Necroptosis, a key form of programmed lytic cell death, has gained recognition as an important driver in various inflammatory diseases. Inhibition of kinase activity of receptor interaction protein kinase 1 (RIPK1), which block the activation of the necroptosis pathway has shown therapeutic potential in many human diseases. In order to find new chemotypes of RIPK1 inhibitors, a virtual screening workflow was performed and led to the discovery of 8-benzoyl-3-benzyl-1,3,8-triazaspiro[4.5]decane-2,4-dione (compound 8) as a hit compound. Further structural optimization identified a series of 2,8-diazaspiro[4.5]decan-1-one derivatives as potent RIPK1 inhibitors. Among them, compound 41 exhibited prominent inhibitory activity against RIPK1 with an IC₅₀ value of 92 nM. Meanwhile, compound 41 showed a significant anti-necroptotic effect in a necroptosis model in U937 cells. Therefore, compound 41 could be employed as a lead compound of RIPK1 inhibitors for further structural optimization.

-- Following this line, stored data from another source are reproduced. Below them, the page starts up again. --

Lemma next_block_wp rd :
  inv rd -> (0 < src_size rd)%nat ->
  wp (rd_next_block max_sbn_jump rd) (fun rd' =>
    inv rd' /\ rd_cur_sbn rd' = u16 (rd_cur_sbn rd + 1) /\ rd_next_packet rd' = O
    /\ rd_started rd' = rd_started rd /\ settled rd'
    /\ (rd_alive rd' = true -> rd_alive rd = true)
    /\ (rd_source_queue rd' = rd_source_queue rd
        \/ (sq_size (rd_source_queue rd') < sq_size (rd_source_queue rd))%nat)
    /\ same_inputs rd rd' /\ ~ dirty rd').
Proof using Hjump.
  intros [I1 I2 I3 I4 I5 I6 I7] Hs. unfold rd_next_block. cbv zeta.
  eapply wp_mono; [apply fill_block_wp|intros rd' [[] ?]; split_and!; try done].
  2: { intros (i & p & [Hp|[Hp _]]%fl_items0 & HF); [|congruence].
       unfold src_item in Hp. cbn in Hp. by apply cleared_item in Hp. }
  split; cbn; auto.
  - apply wrap_u_range. lia.
  - unfold src_item. cbn. intros i p Hp. by apply cleared_item in Hp.
  - unfold rep_item. cbn. intros i p Hp. by apply cleared_item in Hp.
  - lia.
  - intros _. change (0 < ar_size (ar_clear (rd_source_block rd)))%nat. by rewrite cleared_size.
Qed.

(** * Repair *)

(** The parser accepts or refuses any repaired buffer; if what it accepts has a FEC part
    then with a payload. *)
Definition parser_ok : Prop := forall buffer, exists ok p,
  parser_parse host find_by_pt parser (with_mem Packet_new buffer) (slice_whole (length buffer))
    = Ok (ok, p)
  /\ (ok = true -> (has_flags p FlagFEC = true -> slice_bool (fec_payload (fec_ p)) = true)
                  /\ slice_bool (buffer_ p) = false /\ has_flags p FlagRestored = false).

Lemma fec_payload_bytes_wp p : has_payload p -> wp (fec_payload_bytes p) (fun _ => True).
Proof.
  intros [HF HP]. unfold fec_payload_bytes. apply wp_bind, the_fec_wp; [done|].
  apply wp_bind, wp_lift. unfold slice_data, slice_bool in *.
  destruct (sl_data (fec_payload (fec_ p))); [by eexists|done].
Qed.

坏死性凋亡是程序性裂解细胞死亡的一种关键形式，已被认为是各种炎症性疾病的重要驱动因素。抑制受体相互作用蛋白激酶 1 (RIPK1) 的激酶活性可阻断坏死性凋亡途径的激活，已在许多人类疾病中显示出治疗潜力。为了寻找 RIPK1 抑制剂的新化学型，进行了虚拟筛选工作流程并发现了 8-苯甲酰基-3-苄基-1,3,8-三氮杂螺[4.5]癸烷-2,4-二酮（化合物8 ) 作为热门化合物。进一步的结构优化确定了一系列 2,8-diazaspiro[4.5]decan-1-one 衍生物作为有效的 RIPK1 抑制剂。其中，化合物41对RIPK1表现出显着的抑制活性，IC ₅₀值为92 nM。同时，化合物41在U937细胞坏死性凋亡模型中显示出显着的抗坏死性凋亡作用。因此，化合物41可以作为RIPK1抑制剂的先导化合物进行进一步的结构优化。